If this is the future, it is likely to yield fruits as bitter for Israelis as for Palestinians. The world, far from becoming more willing to acquiesce in Israel's expansion, is becoming less so. The generation of European non-Jews for whom the Holocaust is a seminal memory is dying. With them perishes much vicarious guilt.
Younger Europeans, not to mention the rest of the world, are more sceptical about Israel's territorial claims. They are less susceptible to moral arguments about redress for past horrors, which have underpinned Israeli actions for almost 60 years. We may hope that it will never become respectable to be anti-semitic. However, Israel is discovering that it can no longer frighten non-Jews out of opposing its policies merely by accusing them of anti-semitism.
There is also evidence of growing disenchantment with Israel in the Jewish diaspora. Feelings have changed since 1948 and the days when Jews around the world thought it a duty to support "their" nation in the promised land right or wrong, in good times or bad. David Goldberg, the former rabbi of the Liberal Jewish Synagogue in London, has just published a book that will rouse plenty of wrath in Israel. Entitled The Divided Self, its theme is that in modern times the Jews of the diaspora have preserved the honour and heritage of the Jewish people far more convincingly than Israel's citizens.
Goldberg, whom I should acknowledge as a friend, rejects the Zionist conceit that the only proper place for Jews is in Israel. He discerns an unhealthy artificiality about the society constructed beside the Mediterranean since 1948: "to assert itself, it must be rigid and inflexible". He notes that while genealogy has become a popular enthusiasm of diaspora Jews, Israelis prefer archaeology, "pursuing the distant past to authenticate an ancient connection with the land" in the absence of any more recent claim.
He tells a good story of returning on a boat from Israel to Marseilles in 1958, after a stint on a kibbutz. His efforts to make headway with pretty blond American passengers were thwarted by the presence of a tanned, muscular Israeli paratrooper, who effortlessly cut him out. When the boat stopped at Naples, this hero of Sinai announced that he was off to buy a watch. Beware of fakes, advised Goldberg, magnanimous in sexual defeat. The soldier ignored him, and was later seen hurling a worthless purchase into the sea.
If we were talking about Christians here, it might be called a parable. Goldberg believes that Israel has allowed military prowess to blind it to wisdom: "the Jewish fox knows many things, the Jewish hedgehog only one big thing". Or you may prefer a Talmudic saying: "better a live dog than a dead lion".

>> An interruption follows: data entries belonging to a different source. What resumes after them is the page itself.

(** [new_filename = report_template % (len(ftp.nlst()) + 1)] followed by
    [ftp.storlines('STOR ' + new_filename, _f)], the [i]-th of the session. *)
Definition ftp_upload (w : ftp_world) (i : nat) : M unit :=
  match ftp_nlst w i with
  | inl e => raise e
  | inr n =>
      lift_exn (ftp_storlines w i) ;;
      modify (add_event (FtpStor (report_template (Z.of_nat n + 1))))
  end.

(** The body of the bulk loop for the [i]-th report: [open(report, 'rb')]
    and the upload. *)
Definition upload_report (w : ftp_world) (ir : nat * string) : M unit :=
  read_file ir.2 ;; ftp_upload w ir.1.

Definition _ftp_submit (w : ftp_world) (body : string) : M bool :=
  info <- gets _ftp ;;
  match info with
  | None => raise TypeError          (* info['host'] on None *)
  | Some i =>
      match ftp_session_error w with
      | Some e =>
          if ftplib_all_errors e
          then log_error "" e ;; stop_watcher ;; ret false
          else raise e
      | None =>
          modify (add_event (TmpWrite "ftp_report.txt")) ;;
          lift_exn (ftp_cwd w) ;;
          ftp_upload w 0 ;;
          log_info ("CrashReporter: Submission to " +:+ ftp_host i +:+ " successful.") ;;
          ret true
      end
  end.

Definition _ftp_send_offline_reports (w : ftp_world) : M bool :=
  info <- gets _ftp ;;
  match info with
  | None => raise TypeError
  | Some i =>
      match ftp_session_error w with
      | Some e =>
          if ftplib_all_errors e
          then log_error "" e ;; ret false
          else raise e
      | None =>
          lift_exn (ftp_cwd w) ;;
          reports <- _get_offline_reports ;;
          for_each (zip (seq 0 (length reports)) reports) (upload_report w) ;;
          log_info ("CrashReporter: Submission to " +:+ ftp_host i +:+ " successful.") ;;
          ret true
      end
  end.

Definition separator : string :=
  "-------------------------------------------------" +:+ String "010" "".

(** The loop that appends every stored report to the mail body. *)
Fixpoint append_reports (reports : list string) (body : string) : M string :=
  match reports with
  | [] => ret body
  | report :: rest =>
      text <- read_file report ;;
      append_reports rest (body +:+ text +:+ separator)
  end.

Definition _smtp_send_offline_reports (w : smtp_world) : M value :=
  offline_reports <- _get_offline_reports ;;
  match offline_reports with
  | [] => ret PyNone                 (* falls off the end of the method *)
  | _ :: _ =>
      body <- append_reports offline_reports
                ("Here is a list of crash reports that were stored offline."
                 +:+ String "010" "" +:+ separator) ;;
      great_success <- _sendmail w subject body [] ;;
      (if great_success
       then log_info "CrashReporter: Offline reports sent."
       else ret tt) ;;
      ret (PyBool great_success)
  end.

(** [great_success |= v] *)
Definition ior_assign (great_success : bool) (v : value) : M bool :=
  match ior great_success v with
  | inl e => raise e
  | inr b => ret b
  end.

(** ** Leaving the monitored scope *)

(** The exception that left the [with] block, as far as the reporter uses
    it: the text [self.body()] derives from it. *)
Record exc_info : Type := { exc_body : string }.

Definition __exit__ (etype : option exc_info)
    (sw : smtp_world) (fw : ftp_world) : M unit :=
  enabled <- gets _enabled ;;
  if enabled then
    match etype with
    | Some exc =>
        smtp <- gets _smtp ;;
        gs1 <- (match smtp with
                | Some _ =>
                    (* Send the report via email *)
                    r <- _sendmail sw subject (exc_body exc) attachments ;;
                    ior_assign false (PyBool r)
                | None => ret false
                end) ;;
        ftp <- gets _ftp ;;
        gs2 <- (match ftp with
                | Some _ =>
                    (* Send the report via FTP *)
                    r <- _ftp_submit fw (exc_body exc) ;;
                    ior_assign gs1 (PyBool r)
                | None => ret gs1
                end) ;;
        (* If both FTP and email sending fails, save the report *)
        if negb gs2 then _save_report (exc_body exc) else ret tt
    | None => ret tt
    end
  else log_info "CrashReporter: No crashes detected.".

(** ** The watcher thread *)

(** Calls the main thread may make on the reporter while the watcher
    sleeps: the public methods of the class. An exception such a call
    raises belongs to the main thread; the watcher sees the state it left. *)
Inductive main_call : Type :=
| CallDisable
| CallStopWatcher
| CallDeleteOfflineReports
| CallEnable
| CallStartWatcher
| CallSetupSmtp (i : smtp_info)
| CallSetupFtp (i : ftp_info)
| CallExit (etype : option exc_info) (sw : smtp_world) (fw : ftp_world).

Definition run_main_call (c : main_call) : M unit :=
  fun s => Ret tt (final (match c with
                          | CallDisable => disable s
                          | CallStopWatcher => stop_watcher s
                          | CallDeleteOfflineReports => delete_offline_reports s
                          | CallEnable => enable s
                          | CallStartWatcher => start_watcher s
                          | CallSetupSmtp i => setup_smtp i s
                          | CallSetupFtp i => setup_ftp i s
                          | CallExit etype sw fw => __exit__ etype sw fw s
                          end)).

(** One turn of the loop as the thread meets it: what the main thread
    does during [time.sleep], and how the servers answer afterwards. *)
Record cycle : Type := {
  during_sleep : list main_call;
  cycle_smtp : smtp_world;
  cycle_ftp : ftp_world }.

Inductive thread_status : Type :=
| Stopped      (* the method returned *)
| Sleeping     (* the loop goes on beyond the cycles given *).

(** The code after the [while] loop. *)
Definition after_loop (great_success : bool) : M thread_status :=
  (if great_success then delete_offline_reports else ret tt) ;;
  log_info "CrashReporter: Watcher stopped." ;;
  ret Stopped.

(** The body of the loop once the flag has been tested: one bulk delivery
    per configured channel, mail first, or-ed into [great_success], which
    is [False] when an iteration starts. *)
Definition attempt_offline_reports (c : cycle) : M bool :=
  log_info "CrashReporter: Attempting to send offline reports." ;;
  smtp <- gets _smtp ;;
  gs1 <- (match smtp with
          | Some _ =>
              r <- _smtp_send_offline_reports (cycle_smtp c) ;;
              ior_assign false r
          | None => ret false
          end) ;;
  ftp <- gets _ftp ;;
  match ftp with
  | Some _ =>
      (* Send the report via FTP *)
      r <- _ftp_send_offline_reports (cycle_ftp c) ;;
      ior_assign gs1 (PyBool r)
  | None => ret gs1
  end.

(** [while not great_success: ...], one list element per iteration. *)
Fixpoint _watcher_thread (cycles : list cycle) : M thread_status :=
  match cycles with
  | [] => ret Sleeping
  | c :: rest =>
      modify (add_event Sleep) ;;
      for_each (during_sleep c) run_main_call ;;
      enabled <- gets _watcher_enabled ;;
      if negb enabled then after_loop false
      else
        great_success <- attempt_offline_reports c ;;
        if great_success then after_loop true else _watcher_thread rest
  end.

(** ** Sequences of store operations, as a caller that goes on after an
    exception sees them *)

Inductive store_op : Type :=
| Save (body : string)
| PurgeAll.

Definition run_op (o : store_op) : M unit :=
  match o with
  | Save body => _save_report body
  | PurgeAll => delete_offline_reports
  end.

Definition run_ops (ops : list store_op) (s : reporter) : reporter :=
  foldl (fun s o => final (run_op o s)) s ops.

(** The names [_get_offline_reports] returns in a state. *)
Definition list_reports (s : reporter) : list string :=
  sorted (glob_crashreport (report_dir s)).

(** The watcher is running: a thread was created and its flag is set. *)
Definition watcher_running (s : reporter) : Prop :=
  _watcher s = Some tt ∧ _watcher_enabled s = true.

Definition remove_all (l : list string) (d : gmap string string) : gmap string string :=
  foldl (fun d name => delete name d) d l.

(** Every store reached from an empty one is empty or holds the single
    file [crashreport01.txt]. *)
Definition at_most_first (s : reporter) : Prop :=
  list_reports s = [] ∨ list_reports s = [report_template 1].

(** ** Channels seen as one capability *)

(** A delivery attempt: the variant, what is sent and how the server
    answers. *)
Inductive channel : Type :=
| Mail (w : smtp_world) (subj body : string)
| Transfer (w : ftp_world) (body : string)
| TransferBulk (w : ftp_world).

Definition attempt_send (c : channel) : M bool :=
  match c with
  | Mail w subj body => _sendmail w subj body []
  | Transfer w body => _ftp_submit w body
  | TransferBulk w => _ftp_send_offline_reports w
  end.

Definition configured (c : channel) (s : reporter) : Prop :=
  match c with
  | Mail _ _ _ => is_Some (_smtp s)
  | Transfer _ _ | TransferBulk _ => is_Some (_ftp s)
  end.

(** The exception raised inside the channel's [try] block, if any. *)
Definition session_error (c : channel) : option exn :=
  match c with
  | Mail w _ _ => w
  | Transfer w _ | TransferBulk w => ftp_session_error w
  end.

(** The exception classes the channel's [except] clause names. *)
Definition handled (c : channel) (e : exn) : bool :=
  match c with
  | Mail _ _ _ => is_Exception e
  | Transfer _ _ | TransferBulk _ => ftplib_all_errors e
  end.

(** ** Answers of the servers during one watcher cycle *)

Definition smtp_ok (w : smtp_world) : bool :=
  match w with None => true | Some _ => false end.

Definition smtp_refused (w : smtp_world) : bool :=
  match w with Some e => is_Exception e | None => false end.

Definition ftp_refused (w : ftp_world) : bool :=
  match ftp_session_error w with Some e => ftplib_all_errors e | None => false end.

(** The session opens, the directory change works and each of the first
    [n] uploads gets its listing and is stored. *)
Definition ftp_bulk_ok (w : ftp_world) (n : nat) : bool :=
  match ftp_session_error w, ftp_cwd w with
  | None, None =>
      forallb (fun i => match ftp_nlst w i, ftp_storlines w i with
                        | inr _, None => true
                        | _, _ => false
                        end) (seq 0 n)
  | _, _ => false
  end.

(** Every configured channel's bulk delivery returns [False]. *)
Definition cycle_fails (s : reporter) (c : cycle) : bool :=
  match _smtp s with Some _ => smtp_refused (cycle_smtp c) | None => true end
  && match _ftp s with Some _ => ftp_refused (cycle_ftp c) | None => true end.

(** With [n] stored reports: every configured channel's bulk delivery
    returns a boolean and at least one returns [True]. *)
Definition cycle_succeeds (s : reporter) (n : nat) (c : cycle) : bool :=
  match _smtp s, _ftp s with
  | Some _, None => smtp_ok (cycle_smtp c)
  | None, Some _ => ftp_bulk_ok (cycle_ftp c) n
  | Some _, Some _ =>
      (smtp_ok (cycle_smtp c)
       && (ftp_bulk_ok (cycle_ftp c) n || ftp_refused (cycle_ftp c)))
      || (smtp_refused (cycle_smtp c) && ftp_bulk_ok (cycle_ftp c) n)
  | None, None => false
  end.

Goldberg defines the virtues of diaspora Jews, "adapting to novel circumstances and responding to changing times", in terms that would rouse the contempt of many Israelis. "Two thousand years of powerlessness have honed the antennae to detect where self-interest lies, what is on or not on ... The experience ... of learning to live circumspectly among more numerous and powerful neighbours is a surer guarantee of survival than the triumphalist illusions of a mere 50-odd years of statehood."
Some Israelis would say that this is the language of the ghetto, reflecting a willingness to defer, even to cringe; of exactly the kind their state was created to remove from the Jewish psyche. Yet Goldberg's book reflects a declining willingness among many diaspora Jews to write blank cheques for Israel, either literally or figuratively.

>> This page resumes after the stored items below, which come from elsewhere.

(** * node-network-devtools: the CDP projection of request records

    A shallow embedding of [packages/network-debugger/src/common.ts]
    (the request record and its call frames) and of
    [packages/network-debugger/src/core/index.ts] (the DevTools server:
    [toMimeType], [updateTimestamp], [open], [send],
    [requestWillBeSent], [responseReceived]).

    JavaScript strings are modelled by [string]; every pattern the code
    searches for is ASCII, so searching the UTF-8 bytes agrees with
    searching UTF-16 code units. *)

From Stdlib Require Import String Ascii List ZArith QArith Bool Lia.
From Stdlib Require Import DecimalString.
From Stdlib Require Import Sorted.
Import ListNotations.

Local Open Scope string_scope.

(** * Part I: the embedding *)

(** ** JavaScript string primitives used by the code *)

Module JSString.

(** [s.startsWith(p)] *)
Fixpoint startsWith (p s : string) : bool :=
  match p, s with
  | EmptyString, _ => true
  | String a p', String b s' => if Ascii.eqb a b then startsWith p' s' else false
  | String _ _, EmptyString => false
  end.

(** [s.includes(p)], and [/p/.test(s)] for a pattern [p] made of plain
    letters: [p] occurs at some position of [s]. *)
Fixpoint includes (p s : string) : bool :=
  if startsWith p s then true
  else match s with
       | EmptyString => false
       | String _ s' => includes p s'
       end.

(** [s.split(c)[0]]: the text of [s] before the first [c], all of [s]
    when [c] does not occur. *)
Fixpoint split0 (c : ascii) (s : string) : string :=
  match s with
  | EmptyString => EmptyString
  | String a s' => if Ascii.eqb a c then EmptyString else String a (split0 c s')
  end.

(** Truthiness of a string: the empty string is the only falsy one. *)
Definition truthy (s : string) : bool :=
  match s with EmptyString => false | String _ _ => true end.

(** [a || b] where [a] is a string or [undefined]. *)
Definition orElse (a : option string) (b : string) : string :=
  match a with
  | Some s => if truthy s then s else b
  | None => b
  end.

(** [a || 0] where [a] is an integer or [undefined]. *)
Definition orZero (a : option Z) : Z :=
  match a with
  | Some n => n
  | None => 0%Z
  end.

(** [a === b] on values that are a string or [undefined]. *)
Definition strict_eq (a : option string) (b : string) : bool :=
  match a with
  | Some s => String.eqb s b
  | None => false
  end.

(** A template literal's rendering of an integer. *)
Definition ofZ (n : Z) : string := NilZero.string_of_int (Z.to_int n).

(** [s.toLowerCase()] on ASCII letters. *)
Definition lowerAscii (a : ascii) : ascii :=
  let n := nat_of_ascii a in
  if (65 <=? n)%nat && (n <=? 90)%nat then ascii_of_nat (n + 32) else a.
(** * adafruit_bmp3xx: the BMP388/BMP390 driver, embedded and verified

    The driver of [src/adafruit_bmp3xx.py] is a Python class whose methods
    talk to the sensor through two abstract transport operations
    ([_read_register], [_write_register_byte]) and [time.sleep].  It is
    embedded here as interaction trees over those three events: a method is a
    tree whose leaves are either a raised exception or a returned value, the
    unbounded status poll of [_read] is a genuine loop ([ITree.iter]), and a
    transport gives the events their meaning as a state transformer of a
    device.  Python [int] is [Z]; Python [float] is the kernel's IEEE-754
    binary64 type.  Python's [/] raises on a zero divisor, and its [**]
    (the C library's [pow] with Python's error checks around it) is a
    parameter, since it is not one of the basic operations.

    The two bus adapters, [BMP3XX_I2C] and [BMP3XX_SPI], implement the
    transport operations by calls on a bus device object; their methods are
    trees over those calls in the same way. *)

From Stdlib Require Import ZArith List String Ascii Bool Lia Floats.
From ITree Require Import ITree ITreeFacts Events.State Events.StateFacts.
From ITree Require Import Props.Leaf.
Import ListNotations.

Set Warnings "-inexact-float".
Local Open Scope Z_scope.

(** ** Python built-ins the driver relies on *)

Module Py.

It is a painful experience for some Jews who achieve good and even great things in their own societies to find themselves cast as sin-eaters for the Jewish state. Most are reluctant to speak out as frankly against Israel's West Bank policies as Goldberg has, and as did the late and great Rabbi John Rayner, who came here from Germany with the kindertransport. But with each generation the emotional distance between Israel and the diaspora is growing.
In some respects, this reflects a situation Amos Oz prophesied. "People like you," he said to me almost 30 years ago, "who want Israel to go on behaving like a European society, are heading for disappointment. Israel is becoming a Middle Eastern country. In future, I hope that it will not behave worse than other Middle Eastern countries, but I doubt that it will behave any better."
As long as Israel retains US support, its rulers may feel they can shrug off the alienation not only of non-Jewish Europeans, but also of growing numbers of European Jews. Yet if David Goldberg is right that diaspora Jews today contribute far more to the "universal values" of civilisation than the people of Israel, then the Jewish state has a far more profound problem than that of frontiers.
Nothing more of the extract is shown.